Fondazione Cariverona, approvato il bilancio 2017 con un attivo in crescita

Il presidente Alessandro Mazzucco: "Per la prima volta da anni, il patrimonio a valore di mercato di Fondazione ha registrato una crescita di 100 milioni"

Il consiglio generale di Fondazione Cariverona si è riunito sotto la presidenza di Alessandro Mazzucco ed ha approvato il bilancio del 2017 presentato dal direttore generale Giacomo Marino e precedentemente approvato dal consiglio d'amministrazione.

L'anno scorso si è chiuso con un avanzo di 17,59 milioni di euro, quasi il doppio rispetto all'anno precedente, grazie anche a un'azione incisiva di contenimento dei costi operativi e pur a fronte di un crescente impegno operativo. L'attivo patrimoniale ha registrato una variazione positiva assoluta di 100 milioni, principalmente grazie alla continuità data al processo di diversificazione del portafoglio finanziario e alla sua gestione attiva in un contesto di mercato in miglioramento. Nel corso del 2017 sono stati deliberati 455 interventi con un impegno complessivo di 50,8 milioni ed effettuate erogazioni per cassa per 64,2 milioni. Per quest'anno viene rispettato l'impegno di 40 milioni nell'ambito degli obiettivi fissati dal piano triennale 2017-2019, mentre le erogazioni deliberate ancora da liquidare risultano pari a 154,27 milioni di euro, in diminuzione rispetto al precedente esercizio.

Nel corso del 2017, le richieste pervenute a Cariverona sono state complessivamente 886, con una diminuzione anno su anno del 13,6%. La differenza è conseguente all'introduzione di bandi con un maggior grado di caratterizzazione quanto ad obiettivi, finalità e criteri di ammissibilità. Il numero complessivo di richieste assegnatarie di risorse, è pari a 455 (749 nel 2016). Le risorse complessivamente impegnate sono state pari a 50,8 milioni con un valore medio per intervento di euro 111.612 superiore del 20% a quello del 2016. L'attribuzione delle risorse conferma il primato (66% del totale) dell'area socio-sanitaria e welfare del territorio e in particolare del settore volontariato, filantropia e beneficenza, seguito da un sostanziale allineamento per le altre due aree di intervento: formazione e ricerca e arte e cultura.

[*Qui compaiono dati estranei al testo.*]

(* ===== verification/Words.v ===== *)
(** * Running words of the dictionary

    What it means that a word of the dictionary has an effect on the stacks and the
    memory ([does]), and how the effect of a definition follows from those of its words: the
    lemmas step through the cells of a definition, [fw] applies them.  The
    machine is that of Forth.v. *)

From Stdlib Require Import ZArith Lia ZifyNat.
From stdpp Require Import base list gmap option numbers strings.
From S2P Require Import Prelude CMem Engine Forth Dict.

#[global] Arguments load_be : simpl never.
#[global] Arguments store_be : simpl never.

Lemma u64_add_u64_r a b : u64 (a + u64 b) = u64 (a + b).
Proof. apply Zplus_mod_idemp_r. Qed.

(** A truth value on the stack. *)
Definition truth (b : bool) : Z := if b then 2 ^ 64 - 1 else 0.

Lemma u64_flag b : u64 (flag b) = truth b.
Proof. by destruct b. Qed.

Lemma truth_eqb b : (truth b =? 0) = negb b.
Proof. by destruct b. Qed.

Lemma truth_cell b : cell (truth b).
Proof. unfold cell. by destruct b. Qed.

Lemma u64_is_cell v : cell (u64 v).
Proof. apply u64_range. Qed.

Lemma u64_idem v : u64 (u64 v) = u64 v.
Proof. apply Z.mod_mod. lia. Qed.

Lemma u64_opp_u64 v : u64 (- u64 v) = u64 (- v).
Proof. rewrite <- !(Z.sub_0_l). apply Zminus_mod_idemp_r. Qed.

Lemma u64_sub_u64_l a b : u64 (u64 a - b) = u64 (a - b).
Proof. apply Zminus_mod_idemp_l. Qed.

Lemma u64_add_u64_l a b : u64 (u64 a + b) = u64 (a + b).
Proof. apply Zplus_mod_idemp_l. Qed.

Lemma u64_add_s64 a b : u64 (a + s64 b) = u64 (a + b).
Proof. rewrite <- u64_add_u64_r, u64_s64. apply u64_add_u64_r. Qed.

Lemma u64_neg v : - 2 ^ 64 <= v < 0 -> u64 v = v + 2 ^ 64.
Proof. intros. unfold u64. rewrite <- (Z.mod_add _ 1) by lia. apply Z.mod_small. lia. Qed.

Lemma u64_over v : 2 ^ 64 <= v < 2 * 2 ^ 64 -> u64 v = v - 2 ^ 64.
Proof. intros. unfold u64. rewrite <- (Z.mod_add _ (-1)) by lia. apply Z.mod_small. lia. Qed.

Lemma u64_land v : u64 v = Z.land v (2 ^ 64 - 1).
Proof. unfold u64. change (2 ^ 64 - 1) with (Z.ones 64). by rewrite Z.land_ones. Qed.

(** The signed value of a cell. *)
Lemma s64_of a : cell a -> (a < 2 ^ 63 /\ s64 a = a) \/ (2 ^ 63 <= a /\ s64 a = a - 2 ^ 64).
Proof.
  unfold cell, s64, to_signed. intros Ha. rewrite Z.mod_small by done. change (2 ^ (64 - 1)) with (2 ^ 63).
  destruct (Z.ltb_spec a (2 ^ 63)); [left | right]; lia.
Qed.

(** The cell [k] of a word, the code field being cell 0. *)
Definition cell_of (name : string) (k : nat) : option item := code_of name ≫= fun l => l !! k.

(** A cell that can be executed: a word that has a code field. *)
Definition runnable (name : string) (k : nat) : bool :=
  match cell_of name k with Some (Xt w) => bool_decide (is_Some (cell_of w 0)) | _ => false end.

Section words.
Context `{Layout}.

Definition item_val (it : item) : Z := match it with Xt w => xt w | Num v => u64 v | Lab l => lab l end.

(** The address of the cell [k] of a word. *)
Definition pos (name : string) (k : nat) : Z := xt name + 8 * Z.of_nat k.

Lemma pos_S name k : pos name k + 8 = pos name (S k).
Proof. unfold pos. lia. Qed.

(** Nothing of [K] is at the [n] bytes from [p] on. *)
Definition outside (K : mem) (p : Z) (n : nat) : Prop := forall i, p <= i < p + Z.of_nat n -> K !! i = None.

(** The memory that holds the cells of the dictionary that do not change. *)
Class kernel (K : mem) : Prop := {
  k_cells name k it : cell_of name k = Some it -> load64 K (pos name k) = Ok (item_val it);
  k_range name k : is_Some (cell_of name k) -> 0 <= xt name /\ pos name (S k) + 8 <= 2 ^ 64;
  k_vars name : cell_of name 0 = Some (Lab DOVAR) \/ cell_of name 0 = Some (Lab DOVAL) -> outside K (pos name 1) 8 }.

Section effects.
Context (K : mem).

(** The cell at [i] can be executed. *)
Definition fetchable (i : Z) : Prop := (0 <= i < 2 ^ 64) /\ exists c w, load64 K i = Ok c /\ load64 K c = Ok w.

(** The machine executes the cell at [i]. *)
Definition executes (i : Z) (σ ρ : list Z) (m : mem) (s : Z * forth_st) : Prop :=
  K ⊆ m /\ exists c w, load64 K i = Ok c /\ load64 K c = Ok w /\ s = (w, Forth m i c σ ρ).

Definition place : Type := Z * list Z * list Z * mem.

(** From one cell, with stacks and memory, the machine gets to another. *)
Definition runs (a b : place) : Prop :=
  let '(i, σ, ρ, m) := a in let '(i', σ', ρ', m') := b in
  forall s, executes i σ ρ m s -> exists s', executes i' σ' ρ' m' s' /\ fsteps s s'.

(** What the execution of the code field [c] does before the machine goes on at the
    next cell. *)
Definition acts (c : Z) (σ ρ : list Z) (m : mem) (σ' ρ' : list Z) (m' : mem) : Prop :=
  forall i, 0 <= i < 2 ^ 64 -> fetchable (i + 8) -> K ⊆ m ->
  exists w s, load64 K c = Ok w /\ executes (i + 8) σ' ρ' m' s /\ fsteps (w, Forth m i c σ ρ) s.

(** The effect of a word. *)
Definition does (name : string) : list Z -> list Z -> mem -> list Z -> list Z -> mem -> Prop := acts (xt name).

End effects.

Section kernel.
Context {K : mem} {HK : kernel K}.

Lemma runs_refl a : runs K a a.
Proof. destruct a as [[[i σ] ρ] m]. intros s Hs. exists s. split; [done | constructor]. Qed.

Lemma runs_eq a b : a = b -> runs K a b.
Proof. intros ->. apply runs_refl. Qed.

Lemma runs_trans a b c : runs K a b -> runs K b c -> runs K a c.
Proof.
  destruct a as [[[? ?] ?] ?], b as [[[? ?] ?] ?], c as [[[? ?] ?] ?]. intros H1 H2 s Hs.
  destruct (H1 s Hs) as (s1 & Hs1 & St1). destruct (H2 s1 Hs1) as (s2 & Hs2 & St2).
  exists s2. split; [done|]. by eapply fsteps_trans.
Qed.

(** A step may use that the dictionary is in memory. *)
Lemma runs_kernel i σ ρ m b : (K ⊆ m -> runs K (i, σ, ρ, m) b) -> runs K (i, σ, ρ, m) b.
Proof. destruct b as [[[? ?] ?] ?]. intros Hr s Hs. apply Hr; [by destruct Hs | done]. Qed.

Lemma load_weaken m n p v : K ⊆ m -> load_be n K p = Ok v -> load_be n m p = Ok v.
Proof.
  intros Hm Hl. unfold load_be in *. destruct (load_bytes K p n) as [bs| |] eqn:E; res_simpl; try done. simplify_eq.
  apply load_bytes_inv in E as [<- Hb]. rewrite (load_bytes_spec m p bs); [done|].
  intros i b Hi. eapply lookup_weaken; [by apply Hb | done].
Qed.

Lemma cell_xt name k w : cell_of name k = Some (Xt w) -> load64 K (pos name k) = Ok (xt w).
Proof. apply (k_cells name k (Xt w)). Qed.

Lemma code_field name it : cell_of name 0 = Some it -> load64 K (xt name) = Ok (item_val it).
Proof. intros E. apply k_cells in E. unfold pos in E. by rewrite Z.add_0_r in E. Qed.

Lemma pos_range name k : is_Some (cell_of name k) -> 0 <= pos name k < 2 ^ 64 /\ pos name k + 16 <= 2 ^ 64.
Proof. intros E. apply k_range in E as [? ?]. unfold pos in *. lia. Qed.

Lemma u64_xt name it : cell_of name 0 = Some it -> u64 (xt name) = xt name.
Proof. intros E. destruct (pos_range name 0) as [Hr _]; [eauto|]. unfold pos in Hr. apply u64_small. lia. Qed.

Lemma runnable_fetchable name k : runnable name k = true -> fetchable K (pos name k).
Proof.
  unfold runnable. destruct (cell_of name k) as [[w| |]|] eqn:E; try done. intros Hw. apply bool_decide_eq_true in Hw as [it Hw].
  split; [apply pos_range; eauto|]. exists (xt w), (item_val it). split; [by apply cell_xt | by apply code_field].
Qed.
Lemma sim_replace c a v a' w :
  simulates c a -> ftake a = Ok (v, a') -> cell w -> sim simulates (set_TOS c w) (fmove a' w).
Proof.
  intros Hs E Hw. pose proof (sim_set_TOS c a v a' w w Hs E eq_refl) as H1. unfold fmove. unfold fpush in H1.
  by rewrite (cell_u64 w Hw) in H1.
Qed.

(** Two cells are replaced by one. *)
Lemma sim_binary c a f : simulates c a -> sim simulates (binary f c) (fbinary f a).
Proof.
  intros Hs x Hx. unfold fbinary, ftake in Hx. destruct (ds a) as [|v [|u l]] eqn:El; try done. res_simpl.
  cbn [fwith_ds ds mbind res_bind] in Hx. apply bind_Ok_inv in Hx as (w & Ef & Hx).
  unfold fpush in Hx. case_decide; [|done]. simplify_eq.
  unfold binary, NOS, TOS.
  assert (Hdp : dp c = the_data_stack + 8 * Z.of_nat (length l) + 8) by (rewrite (sim_dp _ _ Hs), El; cbn [length]; lia).
  rewrite (ds_load c a 1 u (dp c - CELLSIZE) Hs) by (rewrite ?El, ?Hdp; unfold CELLSIZE; cbn [length]; done || lia).
  rewrite (ds_load c a 0 v (dp c) Hs) by (rewrite ?El, ?Hdp; unfold CELLSIZE; cbn [length]; done || lia). res_simpl.
  rewrite Ef. res_simpl.
  destruct (put_ds c a 1 w (dp c - CELLSIZE) Hs) as (c' & E & Hc); [rewrite El; cbn; lia | rewrite El, Hdp; change CELLSIZE with 8; cbn [length]; lia |].
  unfold set_NOS. rewrite E. res_simpl. eexists. split; [done|].
  rewrite El in Hc. assert (Hdp' : dp c' = dp c) by (rewrite (sim_dp _ _ Hc), Hdp; cbn [fwith_ds ds insert list_insert length]; lia).
  unfold POP. refine (move_dp c' _ (u64 w :: l) _ Hc _ _); [by exists 1%nat|]. rewrite Hdp', Hdp. change CELLSIZE with 8. cbn [length]. lia.
Qed.

Lemma sim_unary c a f : simulates c a -> sim simulates (v ← TOS c; set_TOS c (f v)) (funary f a).
Proof.
  intros Hs. unfold funary. intros x Hx. apply bind_Ok_inv in Hx as ([v a'] & Ht & Hx).
  destruct (sim_TOS c a Hs _ Ht) as (w & -> & -> & _). res_simpl. by eapply (sim_set_TOS c a).
Qed.

Lemma sim_GET n c a : simulates c a -> sim simulates (GET_TYPE n c) (fget n a).
Proof.
  intros Hs. unfold GET_TYPE, fget. intros x Hx. apply bind_Ok_inv in Hx as ([v a'] & Ht & Hx).
  destruct (sim_TOS c a Hs _ Ht) as (w & -> & -> & _). res_simpl. revert x Hx.
  assert (Em : fm a' = fm a) by (unfold ftake in Ht; destruct (ds a); by simplify_eq). rewrite Em.
  eapply sim_bind; [apply (sim_reads c a (fun m => load_be n m v) Hs), reads_load_be|]. intros b ? <-. by eapply (sim_set_TOS c a).
Qed.

Lemma sim_PUT n c a : simulates c a -> sim simulates (PUT_TYPE n c) (fput n a).
Proof.
  intros Hs. unfold PUT_TYPE, fput. intros x Hx. apply bind_Ok_inv in Hx as ([p a1] & H1 & Hx).
  destruct (sim_TOS c a Hs _ H1) as (? & -> & -> & Hs1). res_simpl. apply bind_Ok_inv in Hx as ([v a2] & H2 & Hx).
  destruct (sim_TOS _ a1 Hs1 _ H2) as (? & E & -> & Hs2). change (NOS c) with (TOS (POP c)). rewrite E. res_simpl. cbv zeta.
  revert x Hx. change (emem c) with (emem (POP (POP c))). by apply (sim_frames _ _ (fun m => store_be n m p v)), frames_store_be.
Qed.
(** C3. A multi-mode run whose coordinator finds the stop signal raised
    once all workers are joined returns nil; [on_canceled] is invoked then,
    when registered, and is the only completion callback of the run
    ([on_finished] is not invoked); the files, the part files among them,
    are left as the workers left them. *)
Theorem stop_at_join_cancels (E : env) (sched : list sched_item) (w : world) :
  let w0 := if stopped w then init w else w in
  let rj := exec E sched (download_begin E w0) in
  r_pc rj = CJoin -> all_done (r_workers rj) = true -> stopped (r_world rj) = true ->
  let out := Start E sched w in
  out.2 = Returned None /\
  trace out.1 =
    trace (r_world rj) ++
      (if onDownloadCanceled (dl w)
       then [EvOnCanceled (Options.FileName (options (dl w)))] else []) /\
  since (trace w) (fun e => is_completion e = false) (r_world rj) /\
  since (trace w) (fun e => forall f, e <> EvOnFinished f) out.1 /\
  files out.1 = files (r_world rj).
Proof.
  cbn zeta. intros Hpc Hdone Hstop.
  set (w0 := if stopped w then init w else w) in *.
  set (rj := exec E sched (download_begin E w0)) in *.
  assert (Htr0 : trace w0 = trace w) by (subst w0; now destruct (stopped w)).
  assert (Hset : settings (dl (r_world rj)) = settings (dl w)).
  { subst rj. rewrite (proj1 (exec_settings E sched _)), download_begin_settings.
    subst w0. now destruct (stopped w). }
  apply settings_inv in Hset. destruct Hset as (_ & _ & _ & Hopt & _ & _ & Hcb & _).
  assert (Hbefore : since (trace w) (fun e => is_completion e = false) (r_world rj)).
  { rewrite <- Htr0. apply no_completion_while_running. unfold running.
    fold rj. now rewrite Hpc. }
  unfold Start, download, run_sched. fold w0 rj.
  rewrite (finish_at_join E rj Hpc Hdone). unfold post_join. rewrite Hstop.
  cbn [fst snd r_world with_pc with_world outcome_of r_pc].
  unfold on_canceled. rewrite Hcb, Hopt.
  split; [reflexivity |]. split; [| split; [exact Hbefore | split]].
  - destruct (onDownloadCanceled (dl w)); cbn; [reflexivity | now rewrite app_nil_r].
  - assert (Hb' : since (trace w) (fun e => forall f, e <> EvOnFinished f) (r_world rj)).
    { eapply since_weaken; [| exact Hbefore]. intros [] He f; cbn in He; congruence. }
    destruct (onDownloadCanceled (dl w)); [| exact Hb'].
    apply since_emit; [congruence | exact Hb'].
  - now destruct (onDownloadCanceled (dl w)).
Qed.

Lemma stop_at_join_cancels_witness :
  let w := new_world (observed (NewDownloader 4 0 "http://h/f.bin" [WithConcurrency 1])) ∅ in
  let sched := [SCoord; SCoord; SWorker 0; SWorker 0; SStop; SWorker 0] in
  (Start (serve true ten_bytes) sched w).2 = Returned None /\
  last (trace (Start (serve true ten_bytes) sched w).1) = Some (EvOnCanceled "f.bin").
Proof.
  intros w sched.
  destruct (stop_at_join_cancels (serve true ten_bytes) sched w
              ltac:(vm_compute; reflexivity) ltac:(vm_compute; reflexivity)
              ltac:(vm_compute; reflexivity))
    as (Hret & Htr & _).
  split; [exact Hret |]. rewrite Htr. reflexivity.
Defined.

I risultati della gestione nell'esercizio concluso, mentre confermano la necessità di mantenere una rigorosa attenzione all’obiettivo istituzionale, offrono la notizia estremamente positiva che, per la prima volta da anni, il patrimonio a valore di mercato di Fondazione ha registrato una crescita di 100 milioni - ha dichiarato il presidente Mazzucco - Tale risultato è conseguenza quasi esclusiva della revisione e diversificazione dell'utilizzo del portafoglio finanziario, associato ad una incisiva azione di contenimento dei costi operativi. Il 2018 ci consentirà di ritornare a ricevere attraverso la partecipazione di UniCredit, ancora piuttosto consistente, un dividendo non trascurabile, anche se di dimensioni inferiori rispetto a quanto atteso dopo un periodo di mancata redditività.